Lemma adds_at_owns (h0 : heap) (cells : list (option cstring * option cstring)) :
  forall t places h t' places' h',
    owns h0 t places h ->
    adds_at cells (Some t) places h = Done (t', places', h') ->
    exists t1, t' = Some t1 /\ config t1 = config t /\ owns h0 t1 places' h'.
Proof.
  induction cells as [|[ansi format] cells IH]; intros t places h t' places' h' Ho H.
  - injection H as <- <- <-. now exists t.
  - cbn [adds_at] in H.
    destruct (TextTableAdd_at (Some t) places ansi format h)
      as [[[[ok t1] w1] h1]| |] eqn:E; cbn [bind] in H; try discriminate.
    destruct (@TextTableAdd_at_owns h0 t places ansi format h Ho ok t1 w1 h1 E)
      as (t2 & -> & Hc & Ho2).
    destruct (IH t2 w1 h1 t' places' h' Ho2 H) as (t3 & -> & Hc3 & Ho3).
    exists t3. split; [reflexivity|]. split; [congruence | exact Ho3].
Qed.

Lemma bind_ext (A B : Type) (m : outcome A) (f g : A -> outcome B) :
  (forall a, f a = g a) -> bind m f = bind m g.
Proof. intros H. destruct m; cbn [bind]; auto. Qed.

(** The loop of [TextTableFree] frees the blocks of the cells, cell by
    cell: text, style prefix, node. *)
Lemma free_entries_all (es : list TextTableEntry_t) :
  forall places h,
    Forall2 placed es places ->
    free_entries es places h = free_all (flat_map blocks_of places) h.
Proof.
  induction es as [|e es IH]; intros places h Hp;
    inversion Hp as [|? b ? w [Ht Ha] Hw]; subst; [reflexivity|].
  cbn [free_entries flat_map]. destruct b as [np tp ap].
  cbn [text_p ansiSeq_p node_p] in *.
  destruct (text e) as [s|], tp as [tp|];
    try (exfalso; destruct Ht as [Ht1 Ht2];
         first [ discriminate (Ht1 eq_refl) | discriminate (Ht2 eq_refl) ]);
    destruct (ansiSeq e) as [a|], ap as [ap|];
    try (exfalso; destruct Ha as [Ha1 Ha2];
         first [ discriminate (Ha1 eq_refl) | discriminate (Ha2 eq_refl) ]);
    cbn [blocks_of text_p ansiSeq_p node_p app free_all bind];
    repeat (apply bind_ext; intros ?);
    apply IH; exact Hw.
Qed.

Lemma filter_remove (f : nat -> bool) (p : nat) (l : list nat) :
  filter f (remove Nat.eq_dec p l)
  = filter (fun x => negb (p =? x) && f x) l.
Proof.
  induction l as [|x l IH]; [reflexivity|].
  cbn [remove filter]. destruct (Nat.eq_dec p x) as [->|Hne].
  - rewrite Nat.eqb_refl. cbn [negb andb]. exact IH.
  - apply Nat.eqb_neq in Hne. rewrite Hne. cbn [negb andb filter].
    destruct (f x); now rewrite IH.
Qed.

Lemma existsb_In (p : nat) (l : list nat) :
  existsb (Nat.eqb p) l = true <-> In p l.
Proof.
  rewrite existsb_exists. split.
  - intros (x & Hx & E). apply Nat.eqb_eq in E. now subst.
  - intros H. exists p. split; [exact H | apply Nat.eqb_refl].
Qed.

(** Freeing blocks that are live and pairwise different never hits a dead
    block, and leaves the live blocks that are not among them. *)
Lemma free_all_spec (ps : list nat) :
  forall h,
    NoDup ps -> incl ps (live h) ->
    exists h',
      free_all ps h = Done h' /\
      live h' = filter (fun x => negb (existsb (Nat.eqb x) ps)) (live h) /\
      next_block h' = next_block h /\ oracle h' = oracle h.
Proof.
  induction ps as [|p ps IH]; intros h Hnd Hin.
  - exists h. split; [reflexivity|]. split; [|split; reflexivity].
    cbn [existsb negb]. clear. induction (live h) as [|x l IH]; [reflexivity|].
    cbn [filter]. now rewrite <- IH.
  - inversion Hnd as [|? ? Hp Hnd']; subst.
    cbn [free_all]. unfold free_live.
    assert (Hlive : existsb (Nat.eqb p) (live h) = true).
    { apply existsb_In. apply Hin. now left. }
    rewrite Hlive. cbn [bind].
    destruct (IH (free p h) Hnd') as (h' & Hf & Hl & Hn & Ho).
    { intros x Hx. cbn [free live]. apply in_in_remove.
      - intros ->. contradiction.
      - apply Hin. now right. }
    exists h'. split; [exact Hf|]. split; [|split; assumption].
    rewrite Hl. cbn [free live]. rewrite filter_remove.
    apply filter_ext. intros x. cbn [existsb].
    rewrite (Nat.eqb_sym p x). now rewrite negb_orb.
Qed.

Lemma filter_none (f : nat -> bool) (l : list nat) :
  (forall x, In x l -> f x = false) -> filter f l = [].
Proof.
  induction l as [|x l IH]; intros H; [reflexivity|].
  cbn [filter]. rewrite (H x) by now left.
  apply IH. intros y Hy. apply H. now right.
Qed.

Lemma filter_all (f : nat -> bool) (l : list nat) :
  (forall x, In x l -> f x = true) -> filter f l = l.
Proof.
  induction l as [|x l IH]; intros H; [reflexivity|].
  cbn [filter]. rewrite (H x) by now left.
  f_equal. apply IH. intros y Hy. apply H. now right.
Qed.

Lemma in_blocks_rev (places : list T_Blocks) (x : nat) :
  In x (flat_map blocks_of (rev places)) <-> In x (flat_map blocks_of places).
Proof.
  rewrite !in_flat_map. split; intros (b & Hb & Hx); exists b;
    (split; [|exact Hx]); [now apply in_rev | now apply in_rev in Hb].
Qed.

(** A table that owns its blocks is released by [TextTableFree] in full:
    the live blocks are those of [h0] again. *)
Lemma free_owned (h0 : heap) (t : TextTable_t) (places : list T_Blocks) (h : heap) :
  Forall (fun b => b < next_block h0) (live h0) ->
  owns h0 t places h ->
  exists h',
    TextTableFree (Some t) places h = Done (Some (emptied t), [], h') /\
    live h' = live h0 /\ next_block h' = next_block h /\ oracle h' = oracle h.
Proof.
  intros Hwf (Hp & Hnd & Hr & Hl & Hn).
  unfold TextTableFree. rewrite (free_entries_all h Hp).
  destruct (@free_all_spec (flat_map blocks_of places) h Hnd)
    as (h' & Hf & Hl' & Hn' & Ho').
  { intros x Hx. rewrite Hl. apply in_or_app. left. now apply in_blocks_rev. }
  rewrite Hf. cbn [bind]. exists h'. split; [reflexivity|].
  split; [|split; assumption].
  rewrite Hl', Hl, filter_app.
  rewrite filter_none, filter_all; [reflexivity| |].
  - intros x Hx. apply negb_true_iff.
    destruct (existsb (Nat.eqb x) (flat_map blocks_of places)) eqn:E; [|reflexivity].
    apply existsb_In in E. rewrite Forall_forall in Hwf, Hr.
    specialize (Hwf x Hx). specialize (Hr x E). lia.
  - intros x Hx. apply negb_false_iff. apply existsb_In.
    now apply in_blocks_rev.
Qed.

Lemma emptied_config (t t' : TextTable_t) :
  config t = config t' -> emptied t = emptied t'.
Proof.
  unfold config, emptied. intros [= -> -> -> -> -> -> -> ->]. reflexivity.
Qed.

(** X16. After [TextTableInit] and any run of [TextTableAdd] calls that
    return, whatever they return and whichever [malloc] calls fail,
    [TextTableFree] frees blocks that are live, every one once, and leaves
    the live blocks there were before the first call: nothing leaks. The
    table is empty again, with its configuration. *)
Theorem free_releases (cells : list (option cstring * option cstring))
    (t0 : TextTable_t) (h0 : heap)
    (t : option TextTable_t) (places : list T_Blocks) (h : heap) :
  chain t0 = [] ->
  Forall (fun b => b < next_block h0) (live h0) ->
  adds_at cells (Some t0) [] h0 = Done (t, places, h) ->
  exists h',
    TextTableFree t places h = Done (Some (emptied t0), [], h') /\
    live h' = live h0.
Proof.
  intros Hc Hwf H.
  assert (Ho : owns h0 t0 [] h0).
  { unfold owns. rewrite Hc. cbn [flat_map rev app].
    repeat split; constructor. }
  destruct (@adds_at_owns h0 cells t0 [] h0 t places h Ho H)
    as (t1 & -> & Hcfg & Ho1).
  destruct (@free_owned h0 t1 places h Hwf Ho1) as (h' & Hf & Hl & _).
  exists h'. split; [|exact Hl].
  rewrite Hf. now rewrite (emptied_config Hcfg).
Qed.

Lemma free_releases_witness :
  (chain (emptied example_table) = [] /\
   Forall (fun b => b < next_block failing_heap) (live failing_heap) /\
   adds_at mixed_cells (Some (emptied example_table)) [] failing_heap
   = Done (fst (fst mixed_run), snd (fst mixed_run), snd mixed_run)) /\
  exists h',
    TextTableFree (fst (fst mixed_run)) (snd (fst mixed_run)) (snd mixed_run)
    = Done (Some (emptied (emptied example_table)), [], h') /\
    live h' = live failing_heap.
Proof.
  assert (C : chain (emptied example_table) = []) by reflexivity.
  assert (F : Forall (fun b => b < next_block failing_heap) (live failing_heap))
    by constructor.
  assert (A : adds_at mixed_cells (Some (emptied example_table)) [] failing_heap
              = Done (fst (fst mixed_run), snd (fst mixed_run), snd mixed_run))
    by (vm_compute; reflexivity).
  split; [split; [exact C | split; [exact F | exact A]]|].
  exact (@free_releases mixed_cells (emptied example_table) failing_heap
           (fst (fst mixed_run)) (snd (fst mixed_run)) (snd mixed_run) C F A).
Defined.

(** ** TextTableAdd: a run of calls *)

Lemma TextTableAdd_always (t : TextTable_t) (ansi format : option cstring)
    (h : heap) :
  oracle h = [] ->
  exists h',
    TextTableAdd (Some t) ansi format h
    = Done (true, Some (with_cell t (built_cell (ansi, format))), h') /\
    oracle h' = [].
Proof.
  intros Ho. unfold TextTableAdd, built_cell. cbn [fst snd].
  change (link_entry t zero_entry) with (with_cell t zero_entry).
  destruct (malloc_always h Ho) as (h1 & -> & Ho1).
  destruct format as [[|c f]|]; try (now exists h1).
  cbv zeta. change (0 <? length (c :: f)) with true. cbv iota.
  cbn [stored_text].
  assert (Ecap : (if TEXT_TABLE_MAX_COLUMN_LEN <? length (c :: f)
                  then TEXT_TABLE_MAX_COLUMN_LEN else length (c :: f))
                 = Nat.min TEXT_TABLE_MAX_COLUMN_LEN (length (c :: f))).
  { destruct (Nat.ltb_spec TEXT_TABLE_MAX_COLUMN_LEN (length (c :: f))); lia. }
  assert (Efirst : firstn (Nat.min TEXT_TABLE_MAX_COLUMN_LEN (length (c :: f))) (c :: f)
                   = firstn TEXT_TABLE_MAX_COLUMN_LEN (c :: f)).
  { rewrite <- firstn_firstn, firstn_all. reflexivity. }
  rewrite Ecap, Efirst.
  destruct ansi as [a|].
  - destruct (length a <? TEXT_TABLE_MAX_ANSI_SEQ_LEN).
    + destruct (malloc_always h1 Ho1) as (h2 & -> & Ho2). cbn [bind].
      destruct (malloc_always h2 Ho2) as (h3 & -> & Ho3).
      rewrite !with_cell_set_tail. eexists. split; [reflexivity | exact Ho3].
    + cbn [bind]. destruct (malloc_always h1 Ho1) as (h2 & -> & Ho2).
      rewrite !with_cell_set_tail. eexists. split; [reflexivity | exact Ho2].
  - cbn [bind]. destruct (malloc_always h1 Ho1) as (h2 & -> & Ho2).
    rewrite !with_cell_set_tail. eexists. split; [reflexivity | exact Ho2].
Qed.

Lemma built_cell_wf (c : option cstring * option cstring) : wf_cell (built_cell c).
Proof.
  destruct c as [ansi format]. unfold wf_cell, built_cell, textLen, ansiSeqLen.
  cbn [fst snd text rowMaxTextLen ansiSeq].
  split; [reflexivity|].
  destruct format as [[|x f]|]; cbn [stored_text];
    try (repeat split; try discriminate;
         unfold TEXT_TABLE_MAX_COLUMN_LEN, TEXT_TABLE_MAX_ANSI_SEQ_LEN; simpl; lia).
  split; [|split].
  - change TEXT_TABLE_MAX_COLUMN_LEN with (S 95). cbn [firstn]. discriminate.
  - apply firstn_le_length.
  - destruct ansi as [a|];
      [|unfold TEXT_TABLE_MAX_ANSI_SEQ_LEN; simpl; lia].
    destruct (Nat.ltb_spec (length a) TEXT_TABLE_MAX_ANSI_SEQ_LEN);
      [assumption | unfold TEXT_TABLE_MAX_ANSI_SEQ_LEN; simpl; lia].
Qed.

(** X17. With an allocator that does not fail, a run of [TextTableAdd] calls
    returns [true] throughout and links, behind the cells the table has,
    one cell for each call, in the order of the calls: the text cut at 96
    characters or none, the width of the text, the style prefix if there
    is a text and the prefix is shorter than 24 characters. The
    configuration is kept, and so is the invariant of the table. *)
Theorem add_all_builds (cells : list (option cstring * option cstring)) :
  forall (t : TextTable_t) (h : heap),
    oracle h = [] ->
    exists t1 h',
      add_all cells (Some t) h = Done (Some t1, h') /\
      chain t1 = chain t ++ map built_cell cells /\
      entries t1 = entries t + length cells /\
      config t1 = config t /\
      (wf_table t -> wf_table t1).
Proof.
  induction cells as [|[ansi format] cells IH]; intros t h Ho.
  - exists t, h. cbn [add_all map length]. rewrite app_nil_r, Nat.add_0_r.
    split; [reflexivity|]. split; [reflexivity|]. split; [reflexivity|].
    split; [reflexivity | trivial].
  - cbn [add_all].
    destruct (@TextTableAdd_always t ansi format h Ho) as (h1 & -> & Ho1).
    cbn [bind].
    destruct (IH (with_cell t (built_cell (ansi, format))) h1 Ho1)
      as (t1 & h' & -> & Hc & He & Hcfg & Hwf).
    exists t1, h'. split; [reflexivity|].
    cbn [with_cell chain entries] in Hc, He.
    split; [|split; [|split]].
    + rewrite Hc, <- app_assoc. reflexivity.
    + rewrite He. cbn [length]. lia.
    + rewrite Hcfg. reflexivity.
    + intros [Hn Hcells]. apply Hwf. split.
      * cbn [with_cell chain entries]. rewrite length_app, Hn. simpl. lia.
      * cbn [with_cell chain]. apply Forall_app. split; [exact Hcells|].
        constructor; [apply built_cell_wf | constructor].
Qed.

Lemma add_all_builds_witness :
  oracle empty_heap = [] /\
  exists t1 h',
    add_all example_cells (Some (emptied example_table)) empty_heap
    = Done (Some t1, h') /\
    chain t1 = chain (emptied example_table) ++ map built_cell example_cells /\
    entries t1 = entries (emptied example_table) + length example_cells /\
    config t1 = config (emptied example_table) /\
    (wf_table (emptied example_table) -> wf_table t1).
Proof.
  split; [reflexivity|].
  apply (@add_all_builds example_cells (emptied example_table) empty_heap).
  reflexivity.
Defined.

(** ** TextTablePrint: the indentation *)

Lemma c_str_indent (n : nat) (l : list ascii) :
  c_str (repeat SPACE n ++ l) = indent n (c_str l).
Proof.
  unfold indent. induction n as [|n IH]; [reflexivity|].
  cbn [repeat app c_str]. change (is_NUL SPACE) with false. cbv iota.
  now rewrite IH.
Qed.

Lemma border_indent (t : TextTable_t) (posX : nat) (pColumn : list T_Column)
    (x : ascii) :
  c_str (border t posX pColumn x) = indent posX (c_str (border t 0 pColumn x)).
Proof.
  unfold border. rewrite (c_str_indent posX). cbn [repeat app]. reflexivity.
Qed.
○ ○ ○ ○ ○ ○ ○
# What you have to do
Using the entries above, give back exactly the line containing "Lemma in_blocks_rev (places", the line containing "x Hx. rewrite", and every line between them, and nothing else.

# Output of the exercise
Lemma in_blocks_rev (places : list T_Blocks) (x : nat) :
  In x (flat_map blocks_of (rev places)) <-> In x (flat_map blocks_of places).
Proof.
  rewrite !in_flat_map. split; intros (b & Hb & Hx); exists b;
    (split; [|exact Hx]); [now apply in_rev | now apply in_rev in Hb].
Qed.

(** A table that owns its blocks is released by [TextTableFree] in full:
    the live blocks are those of [h0] again. *)
Lemma free_owned (h0 : heap) (t : TextTable_t) (places : list T_Blocks) (h : heap) :
  Forall (fun b => b < next_block h0) (live h0) ->
  owns h0 t places h ->
  exists h',
    TextTableFree (Some t) places h = Done (Some (emptied t), [], h') /\
    live h' = live h0 /\ next_block h' = next_block h /\ oracle h' = oracle h.
Proof.
  intros Hwf (Hp & Hnd & Hr & Hl & Hn).
  unfold TextTableFree. rewrite (free_entries_all h Hp).
  destruct (@free_all_spec (flat_map blocks_of places) h Hnd)
    as (h' & Hf & Hl' & Hn' & Ho').
  { intros x Hx. rewrite Hl. apply in_or_app. left. now apply in_blocks_rev. }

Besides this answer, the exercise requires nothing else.